The Canadian labour market kicked off 2026 on the soft side, but the news was more mixed than just the soft headline number. The number of people working slipped by 25,000, led by a dip in Ontario manufacturing employment, the first decline since August. At the same time, a rise in full-time jobs helped total hours worked post its strongest showing of the past year. Adding to the cloudy picture, the unemployment rate fell 0.3 percentage points because fewer people searched for work.
The negative headline employment number isn’t good news, but with slowing population growth, the signal from the data point means something different today than it did just one year ago. Though somewhat lagged, the LFS estimates of population growth have slowed to nearly zero, meaning the benchmark for job growth that signifies stable conditions for Canadian workers has also eased. A negative 25,000 employment change isn’t as concerning when the population only increased by 5,000 (what the LFS reported in January 2026) instead of 56,000 (the pace a year earlier).

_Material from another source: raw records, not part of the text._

(** A leader is reported only when the nodes agree, after [need] looks in a row,
    and the loop ends. *)
Lemma stable_loop_spec c need nodes fuel stable w d :
  cx_deadline c = Some d → rounds d pollInterval w ≤ fuel → stable < need →
  ∃ w' r, stable_loop rl c need nodes fuel stable w = (w', Some r) ∧
    ∀ l, r = Ok l → agreed rl nodes w' = Some l ∧
      (time_Now w + Z.of_nat (need - 1 - stable) * pollInterval ≤ time_Now w')%Z.
Proof.
  intros Hd. revert stable w; induction fuel as [|fuel IH]; intros stable w Hf Hlt; [unfold rounds in Hf; lia|]. simpl.
  destruct (ctx_Err c w) as [e|] eqn:He; [by eexists _, _; split|].
  assert (∀ k, k < need → (need - 1 - stable ≤ S (need - 1 - k)) →
    ∃ w' r, match select_after w c pollInterval with
            | (w, Some e) => (w, Some (Fail (no_leader e)))
            | (w, None) => stable_loop rl c need nodes fuel k w
            end = (w', Some r) ∧
      ∀ l, r = Ok l → agreed rl nodes w' = Some l ∧
        (time_Now w + Z.of_nat (need - 1 - stable) * pollInterval ≤ time_Now w')%Z) as Hsleep.
  { intros k Hk Hle. destruct (select_after w c pollInterval) as [w1 [e|]] eqn:Hs; [by eexists _, _; split|].
    apply select_after_timer in Hs.
    pose proof (rounds_step d pollInterval w w1 ltac:(done) Hs (ctx_Err_deadline _ _ _ Hd He)).
    destruct (IH k w1) as (w' & r & Hr & Hok); [lia|done|]. exists w', r. split; [done|].
    intros l Hl. destruct (Hok l Hl) as [Ha Ht]. split; [done|]. unfold pollInterval, Millisecond in *. lia. }
  destruct (agreed rl nodes w) as [l|] eqn:Ha; [|apply Hsleep; lia]. case_bool_decide.
  - eexists _, _. split; [done|]. intros l' [= <-]. split; [done|].
    replace (need - 1 - stable) with 0 by lia. simpl. lia.
  - apply Hsleep; lia.
Qed.

Lemma waitLeaderStable_spec c need nodes fuel w d :
  cx_deadline c = Some d → rounds d pollInterval w ≤ fuel →
  ∃ w' r, waitLeaderStable rl c need nodes fuel w = (w', Some r) ∧
    ∀ l, r = Ok l → agreed rl nodes w' = Some l ∧ (time_Now w + Z.of_nat (need - 1) * pollInterval ≤ time_Now w')%Z.
Proof.
  intros Hd Hf. destruct (stable_loop_spec c (Nat.max 1 need) nodes fuel 0 w d Hd Hf) as (w' & r & Hr & Hok); [lia|].
  exists w', r. split; [done|]. intros l Hl. destruct (Hok l Hl) as [Ha Ht]. split; [done|].
  replace (need - 1) with (Nat.max 1 need - 1 - 0) by lia. done.
Qed.

Lemma withAnyLeader_ends c nodes fn fuel last w d :
  cx_deadline c = Some d → rounds d pollInterval w ≤ fuel →
  (∀ l w, time_Now w ≤ time_Now (fn l w).1)%Z →
  ∃ w' r, withAnyLeader rl c nodes fn fuel last w = (w', Some r).
Proof.
  intros Hd Hf Hfn. revert last w Hf; induction fuel as [|fuel IH]; intros last w Hf; [unfold rounds in Hf; lia|]. simpl.
  destruct (ctx_Err c w) as [e|] eqn:He; [by eexists _, _|]. pose proof (ctx_Err_deadline _ _ _ Hd He) as Hlt.
  destruct (ClusterLeader rl nodes w) as [lead|].
  - pose proof (Hfn lead w) as Hm. destruct (fn lead w) as [w1 [err|]]; simpl in Hm; [|by eexists _, _].
    destruct (negb _); [by eexists _, _|].
    destruct (select_after w1 c retryInterval) as [w2 [e|]] eqn:Hs; [by eexists _, _|].
    apply select_after_timer in Hs. apply IH.
    assert (time_Now w + pollInterval ≤ time_Now w2)%Z as Hle by (unfold retryInterval, pollInterval, Millisecond in *; lia).
    pose proof (rounds_step d pollInterval w w2 ltac:(done) Hle Hlt). lia.
  - destruct (select_after w c pollInterval) as [w1 [e|]] eqn:Hs; [by eexists _, _|].
    apply select_after_timer in Hs. apply IH.
    pose proof (rounds_step d pollInterval w w1 ltac:(done) Hs Hlt). lia.
Qed.

Lemma agreed_leads nodes w l :
  agreed rl nodes w = Some l →
  l ∈ nodes ∧ node_IsLeader rl l w = true ∧
  (∀ n, n ∈ nodes → node_IsLeader rl n w = true → n = l) ∧ (∀ n, n ∈ nodes → node_LeaderID rl n w = b_ID l).
Proof.
  unfold agreed. intros Ha. destruct (List.filter _ nodes) as [|x [|]] eqn:Hf; try done.
  destruct (forallb _ nodes) eqn:Hall; simplify_eq.
  assert (∀ n, n ∈ nodes ∧ node_IsLeader rl n w = true ↔ n = l) as Hin.
  { intros n. rewrite list_elem_of_In, <-(List.filter_In (λ n, node_IsLeader rl n w)), Hf. simpl. naive_solver. }
  destruct (proj2 (Hin l) eq_refl) as [? ?]. split_and!; [done|done| |].
  - intros n Hn Hl. by apply Hin.
  - intros n Hn. rewrite forallb_forall in Hall. apply list_elem_of_In, Hall in Hn. by apply String.eqb_eq in Hn.
Qed.

Lemma withLeader_spec {A} c nodes (fn : bnode → W → W * result error A) poll fuel w d :
  cx_deadline c = Some d → rounds d pollInterval w ≤ poll → rounds d retryInterval w ≤ fuel →
  (∀ l w, time_Now w ≤ time_Now (fn l w).1)%Z →
  ∃ w' r, withLeader rl c nodes fn poll fuel None w = (w', Some r) ∧
    ∀ a, r = Ok a → ∃ l w0, agreed rl nodes w0 = Some l ∧ fn l w0 = (w', Ok a) ∧
       (time_Now w + 2 * pollInterval ≤ time_Now w0)%Z.
Proof.
  intros Hd Hp Hf Hfn.
  enough (∀ last, ∃ w' r, withLeader rl c nodes fn poll fuel last w = (w', Some r) ∧
    ∀ a, r = Ok a → ∃ l w0, agreed rl nodes w0 = Some l ∧ fn l w0 = (w', Ok a) ∧
       (time_Now w + 2 * pollInterval ≤ time_Now w0)%Z) as Hany by apply Hany.
  revert w Hp Hf. induction fuel as [|fuel IH]; intros w Hp Hf last; [unfold rounds in Hf; lia|]. simpl.
  destruct (ctx_Err c w) as [e|] eqn:He; [destruct last; eexists _, (Fail _); by split|].
  destruct (waitLeaderStable_spec c 3 nodes poll w d Hd Hp) as (w1 & r1 & Hw & Hok).
  unfold waitLeaderOf. rewrite Hw. destruct r1 as [l|err]; [|destruct last; eexists _, (Fail _); by split].
  destruct (Hok l eq_refl) as [Ha Ht]. pose proof (Hfn l w1) as Hm.
  destruct (fn l w1) as [w2 [a|err]] eqn:Hfl; simpl in Hm.
  { eexists _, (Ok a). split; [done|]. intros a' [= <-]. exists l, w1. split_and!; done. }
  destruct (negb _); [by eexists _, (Fail _)|].
  destruct (select_after w2 c retryInterval) as [w3 [e|]] eqn:Hs; [by eexists _, (Fail _)|].
  apply select_after_timer in Hs. change (Z.of_nat (3 - 1)) with 2%Z in Ht.
  assert (0 < pollInterval ∧ 0 < retryInterval)%Z as [Hpi Hri] by done.
  destruct (IH w3) with (last := Some err) as (w' & r & Hr & Hsucc).
  - etrans; [|exact Hp]. apply rounds_mono; lia.
  - assert (time_Now w + retryInterval ≤ time_Now w3)%Z as Hw3 by lia.
    pose proof (rounds_step d retryInterval w w3 Hri Hw3 (ctx_Err_deadline _ _ _ Hd He)). lia.
  - exists w', r. split; [done|]. intros a Hr'. destruct (Hsucc a Hr') as (l' & w0 & ? & ? & ?).
    exists l', w0. split_and!; [done..|lia].
Qed.

(** The helpers of the benchmark and the soak run do not hang.  With a context
    that has a deadline, and a call that does not turn back the clock, [withLeader]
    and [withAnyLeader] return within as many rounds as their sleeps fit before the
    deadline; when [withLeader] reports success, the call succeeded on a node that
    led, every node named it and nobody else led, at the end of three looks 20 ms
    apart. *)
Theorem rig_calls_end c nodes fn poll fuel w d :
  cx_deadline c = Some d → rounds d pollInterval w ≤ poll → rounds d retryInterval w ≤ fuel →
  (∀ l w, time_Now w ≤ time_Now (fn l w).1)%Z →
  (∃ w' r, withAnyLeader rl c nodes fn poll None w = (w', Some r)) ∧
  ∃ w' r, withLeader rl c nodes (λ l w, as_result (fn l w)) poll fuel None w = (w', Some r) ∧
    (r = Ok tt → ∃ l w0, fn l w0 = (w', None) ∧ (time_Now w + 2 * pollInterval ≤ time_Now w0)%Z ∧
       l ∈ nodes ∧ node_IsLeader rl l w0 = true ∧
       ∀ n, n ∈ nodes → node_LeaderID rl n w0 = b_ID l ∧ (node_IsLeader rl n w0 = true → n = l)).
Proof.
  intros Hd Hp Hf Hfn. split; [by eapply withAnyLeader_ends|].
  destruct (withLeader_spec c nodes (λ l w, as_result (fn l w)) poll fuel w d Hd Hp Hf Hfn) as (w' & r & Hr & Hok).
  exists w', r. split; [done|]. intros Hn. destruct (Hok tt Hn) as (l & w0 & Ha & Hl & Ht).
  destruct (agreed_leads _ _ _ Ha) as (Hin & Hlead & Honly & Hid).
  exists l, w0. split_and!; try done.
  - destruct (fn l w0) as [w1 [e|]]; unfold as_result in Hl; by simplify_eq/=.
  - intros n Hnin. split; [by apply Hid|by apply Honly].
Qed.
End ends.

In this case, the working-age (15-64-year-olds) employment rate provides a useful gauge of conditions, net of shifts in both population and job search activity. Overall, the share of working-age Canadians with a job was flat at 74.5% for a third consecutive month, up somewhat from Q3, but matching where it stood a year earlier. Many of the themes facing the labour market in recent years will likely persist into 2026, and they’re not all positive. Without an economic spark on the horizon to kickstart hiring, and sectors like manufacturing taking another hit in January, we’re treading water for the time being.